_Exercise_
Copy, from the listing, every line in which the string "them" is present.
((
(** C3.  On a context with [waitUntil], [onClose] and a request store,
    an empty queue and nothing pending at the host, scheduling [N >= 1]
    functions returns normally every time and leaves all of them queued
    in order; the host has seen one [onClose] registration and one
    [waitUntil] call, with the drain job, and no callback has run: the
    world is untouched.  The close signal then starts one drain pass, under
    the wrapped request store, which calls the N callbacks, each once, in
    queue order, and executes them: the world it leaves is the one obtained
    by running the body of the first function on the world wrapping left,
    the body of the second on the result, and so on through all N.  A
    further close signal does nothing. *)
Theorem drain_once_all_callbacks (tasks : list JsValue) (store : RequestStore)
  (s : Sys) :
  tasks <> [] ->
  Forall (fun t => typeof t = TFunction) tasks ->
  afterCallbacks (this s) = [] ->
  is_Some (waitUntil (this s)) ->
  requestStore (this s) = Some store ->
  is_Some (onClose (this s)) ->
  closeListeners s = [] ->
  microtasks s = [] ->
  let s1 := snd (after_all funs tasks s) in
  let s2 := close funs s1 in
  let view := fst (wrapRequestStoreForAfterCallbacks store (world s)) in
  let w0 := snd (wrapRequestStoreForAfterCallbacks store (world s)) in
  fst (after_all funs tasks s) = Normal tt
  /\ afterCallbacks (this s1) = map TracedTask tasks
  /\ events s1 = events s ++ [EvOnClose; EvWaitUntil WaitDrainJob]
  /\ world s1 = world s
  /\ waitUntil_calls (events s2) = waitUntil_calls (events s) ++ [WaitDrainJob]
  /\ close_registrations (events s2) = close_registrations (events s) ++ [tt]
  /\ length (storage_runs (events s2)) = S (length (storage_runs (events s)))
  /\ traced (events s2) = traced (events s) ++ tasks
  /\ close funs s2 = s2
  /\ storage_runs (events s2) = storage_runs (events s) ++ [view]
  /\ length (omap fun_ref tasks) = length tasks
  /\ world s2 = fold_left (run_body funs view) (omap fun_ref tasks) w0.
Proof.
  intros Hne Hall Hq Hwu Hrs Hoc Hcl Hmt s1 s2 view w0.
  destruct tasks as [|task rest]; [done |].
  subst s2 s1 view w0.
  rewrite (after_all_first funs task rest s Hall Hq Hwu
             (ex_intro _ store Hrs) Hoc).
  cbn [fst snd].
  set (s1 := with_queue (map TracedTask (task :: rest))
               (registered (TracedTask task) s)).
  assert (events s1 = events s ++ [EvOnClose; EvWaitUntil WaitDrainJob]) as Hev.
  { unfold s1, registered; simpl. by rewrite <- app_assoc. }
  assert (afterCallbacks (this s1) = map TracedTask (task :: rest)) as Hq1
    by reflexivity.
  assert (requestStore (this s1) = Some store) as Hrs1 by exact Hrs.
  assert (world s1 = world s) as Hw1 by reflexivity.
  split; [done |]. split; [done |]. split; [done |]. split; [done |].
  assert (closeListeners s1 = [ResumeRunCallbacksOnClose]) as Hcl1.
  { unfold s1, registered; simpl. by rewrite Hcl. }
  assert (microtasks s1 = []) as Hmt1 by (unfold s1, registered; simpl; done).
  pose proof (close_listeners_gone funs s1) as [Hcl2 Hmt2].
  rewrite (close_idle funs (close funs s1)) by done.
  rewrite close_one_job by done.
  unfold run_microtask.
  set (s1' := set_closeListeners (fun _ => []) s1).
  assert (events s1' = events s1) as Hev' by reflexivity.
  change (this s1') with (this s1). rewrite Hrs1.
  rewrite runCallbacks_spec by (change (this s1') with (this s1); rewrite Hq1; done).
  change (this s1') with (this s1). change (world s1') with (world s1).
  rewrite Hw1.
  destruct (wrapRequestStoreForAfterCallbacks store (world s)) as [view w0].
  cbn [fst snd].
  pose proof (sync_phase_log funs view (afterCallbacks (this s1)) w0) as Hlog.
  pose proof (sync_phase_world funs view (task :: rest) w0 Hall) as Hworld.
  rewrite <- Hq1 in Hworld.
  destruct (sync_phase funs view (afterCallbacks (this s1)) w0) as [[wrs e1] w1].
  destruct Hlog as (Ht & Hs & Hw & Hc & _). cbn [snd] in Hworld.
  pose proof (wrapper_log_quiet w1 wrs) as (Lt & Ls & Lw & Lc).
  pose proof (drain_prologue_log view s1') as (Pt & Ps & Pw & Pc).
  assert (forall out : Settlement,
    let s2 := match out with
              | Unsettled => advance s1' w1 (drain_prologue view s1' ++ e1 ++ omap (wrapper_log w1) wrs)
              | _ => emit (EvDrainJobSettled out)
                       (advance s1' w1 (drain_prologue view s1' ++ e1 ++ omap (wrapper_log w1) wrs))
              end in
    world s2 = w1
    /\ exists tail,
      events s2 = events s1 ++ drain_prologue view s1' ++ e1
                    ++ omap (wrapper_log w1) wrs ++ tail
      /\ traced tail = [] /\ storage_runs tail = []
      /\ waitUntil_calls tail = [] /\ close_registrations tail = []) as Hout.
  { intros [|e|]; cbv zeta; (split; [reflexivity |]).
    - exists [EvDrainJobSettled Fulfilled]. split; [| done].
      unfold emit, advance; cbn [events]. rewrite Hev'. by rewrite <- !app_assoc.
    - exists [EvDrainJobSettled (Rejected e)]. split; [| done].
      unfold emit, advance; cbn [events]. rewrite Hev'. by rewrite <- !app_assoc.
    - exists []. split; [| done].
      unfold advance; cbn [events]. rewrite Hev'. by rewrite !app_nil_r. }
  destruct (Hout (Promise_all (map (wrapper_outcome w1) wrs)))
    as (-> & tail & -> & Tt & Ts & Tw & Tc).
  rewrite Hev.
  rewrite !waitUntil_calls_app, !close_registrations_app, !storage_runs_app,
    !traced_app.
  rewrite Ht, Hs, Hw, Hc, Lt, Ls, Lw, Lc, Pt, Ps, Pw, Pc, Tt, Ts, Tw, Tc, Hq1.
  rewrite task_of_traced.
  simpl app. rewrite !app_nil_r.
  assert (length (omap fun_ref (task :: rest)) = length (task :: rest)) as Hlen.
  { clear -Hall. induction Hall as [|t l Ht _ IH]; [reflexivity |].
    destruct t; try discriminate. simpl. f_equal. exact IH. }
  split_and!; try done.
  rewrite length_app. simpl. lia.
Qed.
))
_Written answer_
    functions returns normally every time and leaves all of them queued
    queue order, and executes them: the world it leaves is the one obtained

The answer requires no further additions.